→ **Work order**: Some of the lines below need repeating. Reproduce exactly those between the lines holding "Definition matches (p" and "raw :: rest =>", inclusive.

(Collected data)
================================
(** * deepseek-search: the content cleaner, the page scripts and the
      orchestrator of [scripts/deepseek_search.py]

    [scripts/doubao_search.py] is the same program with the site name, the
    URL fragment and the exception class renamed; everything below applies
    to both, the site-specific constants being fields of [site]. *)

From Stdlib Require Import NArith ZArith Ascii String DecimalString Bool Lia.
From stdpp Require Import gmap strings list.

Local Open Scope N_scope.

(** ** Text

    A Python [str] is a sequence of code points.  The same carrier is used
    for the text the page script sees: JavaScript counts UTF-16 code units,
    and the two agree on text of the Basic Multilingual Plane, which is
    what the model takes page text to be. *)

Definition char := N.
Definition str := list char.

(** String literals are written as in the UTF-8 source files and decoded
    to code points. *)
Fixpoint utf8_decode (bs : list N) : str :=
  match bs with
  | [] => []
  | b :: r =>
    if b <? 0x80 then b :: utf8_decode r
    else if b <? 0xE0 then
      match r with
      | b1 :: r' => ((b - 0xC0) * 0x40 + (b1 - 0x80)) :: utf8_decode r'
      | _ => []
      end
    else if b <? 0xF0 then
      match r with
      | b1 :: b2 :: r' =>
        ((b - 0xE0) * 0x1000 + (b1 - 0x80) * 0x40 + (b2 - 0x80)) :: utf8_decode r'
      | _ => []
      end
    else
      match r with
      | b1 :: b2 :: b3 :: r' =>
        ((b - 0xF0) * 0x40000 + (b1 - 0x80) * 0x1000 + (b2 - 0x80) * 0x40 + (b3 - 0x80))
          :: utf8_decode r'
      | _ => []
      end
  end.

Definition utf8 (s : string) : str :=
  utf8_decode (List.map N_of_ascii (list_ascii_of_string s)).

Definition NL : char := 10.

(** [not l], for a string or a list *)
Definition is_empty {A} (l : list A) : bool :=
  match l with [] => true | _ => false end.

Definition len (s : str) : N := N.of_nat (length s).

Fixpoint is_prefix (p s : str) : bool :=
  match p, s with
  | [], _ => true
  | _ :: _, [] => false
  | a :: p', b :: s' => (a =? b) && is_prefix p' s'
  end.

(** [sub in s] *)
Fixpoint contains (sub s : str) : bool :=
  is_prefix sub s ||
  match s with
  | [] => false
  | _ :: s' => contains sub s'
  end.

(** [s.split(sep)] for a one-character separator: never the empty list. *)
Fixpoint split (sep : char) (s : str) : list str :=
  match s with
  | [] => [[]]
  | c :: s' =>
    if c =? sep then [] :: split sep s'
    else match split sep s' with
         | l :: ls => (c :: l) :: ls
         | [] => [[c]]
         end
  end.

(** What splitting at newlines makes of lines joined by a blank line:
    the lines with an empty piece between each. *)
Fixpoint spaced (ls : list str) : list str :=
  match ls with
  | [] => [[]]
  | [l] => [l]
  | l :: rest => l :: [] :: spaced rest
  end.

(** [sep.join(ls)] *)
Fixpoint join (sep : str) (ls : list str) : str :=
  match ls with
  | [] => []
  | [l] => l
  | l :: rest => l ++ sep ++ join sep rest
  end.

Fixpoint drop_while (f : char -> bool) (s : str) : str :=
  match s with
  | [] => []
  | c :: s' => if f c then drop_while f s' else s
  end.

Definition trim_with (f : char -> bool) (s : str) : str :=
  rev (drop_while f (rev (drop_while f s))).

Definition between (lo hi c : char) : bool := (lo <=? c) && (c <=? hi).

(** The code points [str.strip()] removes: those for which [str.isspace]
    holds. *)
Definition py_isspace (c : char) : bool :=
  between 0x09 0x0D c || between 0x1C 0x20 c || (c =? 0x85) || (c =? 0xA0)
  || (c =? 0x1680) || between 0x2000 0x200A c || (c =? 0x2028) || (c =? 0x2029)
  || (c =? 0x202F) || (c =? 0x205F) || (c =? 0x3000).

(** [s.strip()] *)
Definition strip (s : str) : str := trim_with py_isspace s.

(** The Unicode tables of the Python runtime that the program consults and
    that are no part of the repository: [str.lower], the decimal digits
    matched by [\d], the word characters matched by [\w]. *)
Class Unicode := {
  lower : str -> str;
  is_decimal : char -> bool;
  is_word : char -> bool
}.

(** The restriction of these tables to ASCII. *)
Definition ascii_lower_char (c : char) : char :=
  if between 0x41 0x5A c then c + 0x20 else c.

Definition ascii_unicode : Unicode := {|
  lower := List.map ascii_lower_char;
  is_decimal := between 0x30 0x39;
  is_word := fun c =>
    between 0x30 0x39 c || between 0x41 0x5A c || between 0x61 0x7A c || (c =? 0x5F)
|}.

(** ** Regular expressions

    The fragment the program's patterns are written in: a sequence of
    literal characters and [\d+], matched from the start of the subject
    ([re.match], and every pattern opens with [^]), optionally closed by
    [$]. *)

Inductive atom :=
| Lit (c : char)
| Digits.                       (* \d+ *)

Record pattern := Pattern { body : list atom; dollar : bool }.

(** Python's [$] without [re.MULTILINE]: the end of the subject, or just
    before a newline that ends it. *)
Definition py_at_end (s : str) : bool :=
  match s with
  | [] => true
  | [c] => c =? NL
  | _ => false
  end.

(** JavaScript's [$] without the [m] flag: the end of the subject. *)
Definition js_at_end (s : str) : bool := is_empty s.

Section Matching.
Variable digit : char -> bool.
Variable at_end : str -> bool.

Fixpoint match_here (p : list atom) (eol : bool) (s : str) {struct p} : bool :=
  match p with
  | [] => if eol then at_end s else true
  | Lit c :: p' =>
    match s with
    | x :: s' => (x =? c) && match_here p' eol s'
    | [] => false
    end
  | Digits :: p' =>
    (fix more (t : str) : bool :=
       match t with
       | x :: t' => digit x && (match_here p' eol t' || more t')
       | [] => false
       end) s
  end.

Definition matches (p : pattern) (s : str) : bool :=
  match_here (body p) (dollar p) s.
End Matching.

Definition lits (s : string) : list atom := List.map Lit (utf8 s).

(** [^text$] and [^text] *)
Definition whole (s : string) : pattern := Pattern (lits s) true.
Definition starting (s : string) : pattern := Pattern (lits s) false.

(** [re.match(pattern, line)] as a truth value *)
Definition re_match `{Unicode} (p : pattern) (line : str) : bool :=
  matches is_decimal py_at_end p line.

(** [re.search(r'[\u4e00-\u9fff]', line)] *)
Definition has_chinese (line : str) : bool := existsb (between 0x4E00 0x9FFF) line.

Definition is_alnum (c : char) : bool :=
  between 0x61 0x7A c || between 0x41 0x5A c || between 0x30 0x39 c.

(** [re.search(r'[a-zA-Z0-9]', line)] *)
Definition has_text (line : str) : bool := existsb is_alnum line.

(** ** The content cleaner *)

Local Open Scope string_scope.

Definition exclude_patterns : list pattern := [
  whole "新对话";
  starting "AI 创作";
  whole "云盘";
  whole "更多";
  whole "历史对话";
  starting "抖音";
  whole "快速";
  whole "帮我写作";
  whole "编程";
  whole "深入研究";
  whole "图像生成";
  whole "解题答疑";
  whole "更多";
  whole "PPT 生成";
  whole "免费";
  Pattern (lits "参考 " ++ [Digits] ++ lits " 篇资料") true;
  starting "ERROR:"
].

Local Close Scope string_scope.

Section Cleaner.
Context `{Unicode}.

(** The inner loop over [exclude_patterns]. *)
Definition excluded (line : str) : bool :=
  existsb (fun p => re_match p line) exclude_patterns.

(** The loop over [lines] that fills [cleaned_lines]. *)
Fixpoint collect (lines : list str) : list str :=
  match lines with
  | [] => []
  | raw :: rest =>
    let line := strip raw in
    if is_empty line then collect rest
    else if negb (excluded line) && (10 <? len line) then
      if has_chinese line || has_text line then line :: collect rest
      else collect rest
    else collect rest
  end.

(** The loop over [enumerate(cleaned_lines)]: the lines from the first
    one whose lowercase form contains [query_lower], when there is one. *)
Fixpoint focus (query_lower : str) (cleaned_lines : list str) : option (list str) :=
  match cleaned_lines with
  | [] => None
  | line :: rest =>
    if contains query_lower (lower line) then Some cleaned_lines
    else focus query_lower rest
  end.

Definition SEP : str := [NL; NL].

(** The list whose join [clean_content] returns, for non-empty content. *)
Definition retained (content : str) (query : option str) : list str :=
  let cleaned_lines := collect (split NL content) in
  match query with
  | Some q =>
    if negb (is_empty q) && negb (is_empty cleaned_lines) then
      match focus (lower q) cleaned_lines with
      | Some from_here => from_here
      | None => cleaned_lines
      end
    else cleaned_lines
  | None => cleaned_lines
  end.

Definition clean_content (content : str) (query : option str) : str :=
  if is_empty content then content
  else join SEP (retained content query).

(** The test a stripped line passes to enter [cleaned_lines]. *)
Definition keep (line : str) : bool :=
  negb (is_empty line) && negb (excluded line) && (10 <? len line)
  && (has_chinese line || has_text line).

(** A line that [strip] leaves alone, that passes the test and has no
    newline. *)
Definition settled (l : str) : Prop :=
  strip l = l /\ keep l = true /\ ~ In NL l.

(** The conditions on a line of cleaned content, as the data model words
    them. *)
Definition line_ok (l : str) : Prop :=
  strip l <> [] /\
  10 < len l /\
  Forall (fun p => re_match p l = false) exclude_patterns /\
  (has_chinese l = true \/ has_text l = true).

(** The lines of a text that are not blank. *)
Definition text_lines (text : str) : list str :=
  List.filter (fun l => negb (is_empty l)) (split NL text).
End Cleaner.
================================
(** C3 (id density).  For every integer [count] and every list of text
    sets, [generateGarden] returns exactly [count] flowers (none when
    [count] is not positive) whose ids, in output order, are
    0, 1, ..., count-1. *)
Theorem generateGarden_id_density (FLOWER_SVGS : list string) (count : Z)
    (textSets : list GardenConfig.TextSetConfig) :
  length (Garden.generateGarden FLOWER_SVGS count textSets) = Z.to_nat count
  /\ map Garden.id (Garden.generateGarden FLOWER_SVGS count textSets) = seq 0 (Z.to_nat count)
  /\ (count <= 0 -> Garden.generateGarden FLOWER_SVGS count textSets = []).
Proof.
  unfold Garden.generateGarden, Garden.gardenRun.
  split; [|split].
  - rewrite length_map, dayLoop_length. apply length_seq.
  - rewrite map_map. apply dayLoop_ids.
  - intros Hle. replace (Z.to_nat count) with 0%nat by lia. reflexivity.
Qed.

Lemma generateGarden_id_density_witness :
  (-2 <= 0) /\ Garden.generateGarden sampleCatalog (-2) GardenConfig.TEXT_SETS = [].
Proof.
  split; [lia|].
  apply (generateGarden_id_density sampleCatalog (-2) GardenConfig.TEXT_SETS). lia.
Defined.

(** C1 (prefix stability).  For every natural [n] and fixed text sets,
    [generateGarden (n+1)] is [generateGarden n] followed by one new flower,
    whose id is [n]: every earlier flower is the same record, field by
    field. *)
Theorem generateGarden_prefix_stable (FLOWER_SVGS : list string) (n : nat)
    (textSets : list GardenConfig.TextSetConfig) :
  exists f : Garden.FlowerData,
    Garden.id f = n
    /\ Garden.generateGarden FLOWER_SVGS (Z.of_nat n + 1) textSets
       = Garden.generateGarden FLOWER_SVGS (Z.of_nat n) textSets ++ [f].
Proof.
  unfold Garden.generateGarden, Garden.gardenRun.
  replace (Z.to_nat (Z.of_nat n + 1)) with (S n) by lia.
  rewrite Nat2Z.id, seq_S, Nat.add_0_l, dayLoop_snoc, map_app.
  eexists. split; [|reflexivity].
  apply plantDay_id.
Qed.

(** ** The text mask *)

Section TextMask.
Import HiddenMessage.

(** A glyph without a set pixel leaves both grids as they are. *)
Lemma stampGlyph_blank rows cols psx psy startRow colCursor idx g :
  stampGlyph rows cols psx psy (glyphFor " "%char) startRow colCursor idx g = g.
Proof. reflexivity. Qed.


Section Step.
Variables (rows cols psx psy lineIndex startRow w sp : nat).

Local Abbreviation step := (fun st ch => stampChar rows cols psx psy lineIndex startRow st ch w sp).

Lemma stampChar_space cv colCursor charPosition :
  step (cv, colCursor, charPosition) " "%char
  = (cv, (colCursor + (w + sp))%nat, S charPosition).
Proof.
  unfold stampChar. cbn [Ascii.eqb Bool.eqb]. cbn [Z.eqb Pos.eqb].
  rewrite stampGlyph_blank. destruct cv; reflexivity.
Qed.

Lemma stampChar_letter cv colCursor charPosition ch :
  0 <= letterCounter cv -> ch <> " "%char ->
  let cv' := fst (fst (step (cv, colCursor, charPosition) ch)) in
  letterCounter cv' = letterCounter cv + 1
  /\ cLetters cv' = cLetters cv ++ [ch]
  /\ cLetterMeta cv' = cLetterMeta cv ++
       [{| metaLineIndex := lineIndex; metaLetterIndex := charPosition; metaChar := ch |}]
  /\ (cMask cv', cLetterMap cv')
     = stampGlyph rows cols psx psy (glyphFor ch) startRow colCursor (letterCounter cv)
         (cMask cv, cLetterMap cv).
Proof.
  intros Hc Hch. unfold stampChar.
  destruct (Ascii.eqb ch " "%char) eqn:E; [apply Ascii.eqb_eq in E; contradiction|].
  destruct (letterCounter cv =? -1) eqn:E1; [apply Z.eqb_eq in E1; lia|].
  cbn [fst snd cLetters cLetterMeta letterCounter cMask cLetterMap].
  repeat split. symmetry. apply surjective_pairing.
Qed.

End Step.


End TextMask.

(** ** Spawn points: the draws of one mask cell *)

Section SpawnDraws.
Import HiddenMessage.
================================
→ **Result for this task**:
Definition matches (p : pattern) (s : str) : bool :=
  match_here (body p) (dollar p) s.
End Matching.

Definition lits (s : string) : list atom := List.map Lit (utf8 s).

(** [^text$] and [^text] *)
Definition whole (s : string) : pattern := Pattern (lits s) true.
Definition starting (s : string) : pattern := Pattern (lits s) false.

(** [re.match(pattern, line)] as a truth value *)
Definition re_match `{Unicode} (p : pattern) (line : str) : bool :=
  matches is_decimal py_at_end p line.

(** [re.search(r'[\u4e00-\u9fff]', line)] *)
Definition has_chinese (line : str) : bool := existsb (between 0x4E00 0x9FFF) line.

Definition is_alnum (c : char) : bool :=
  between 0x61 0x7A c || between 0x41 0x5A c || between 0x30 0x39 c.

(** [re.search(r'[a-zA-Z0-9]', line)] *)
Definition has_text (line : str) : bool := existsb is_alnum line.

(** ** The content cleaner *)

Local Open Scope string_scope.

Definition exclude_patterns : list pattern := [
  whole "新对话";
  starting "AI 创作";
  whole "云盘";
  whole "更多";
  whole "历史对话";
  starting "抖音";
  whole "快速";
  whole "帮我写作";
  whole "编程";
  whole "深入研究";
  whole "图像生成";
  whole "解题答疑";
  whole "更多";
  whole "PPT 生成";
  whole "免费";
  Pattern (lits "参考 " ++ [Digits] ++ lits " 篇资料") true;
  starting "ERROR:"
].

Local Close Scope string_scope.

Section Cleaner.
Context `{Unicode}.

(** The inner loop over [exclude_patterns]. *)
Definition excluded (line : str) : bool :=
  existsb (fun p => re_match p line) exclude_patterns.

(** The loop over [lines] that fills [cleaned_lines]. *)
Fixpoint collect (lines : list str) : list str :=
  match lines with
  | [] => []
  | raw :: rest =>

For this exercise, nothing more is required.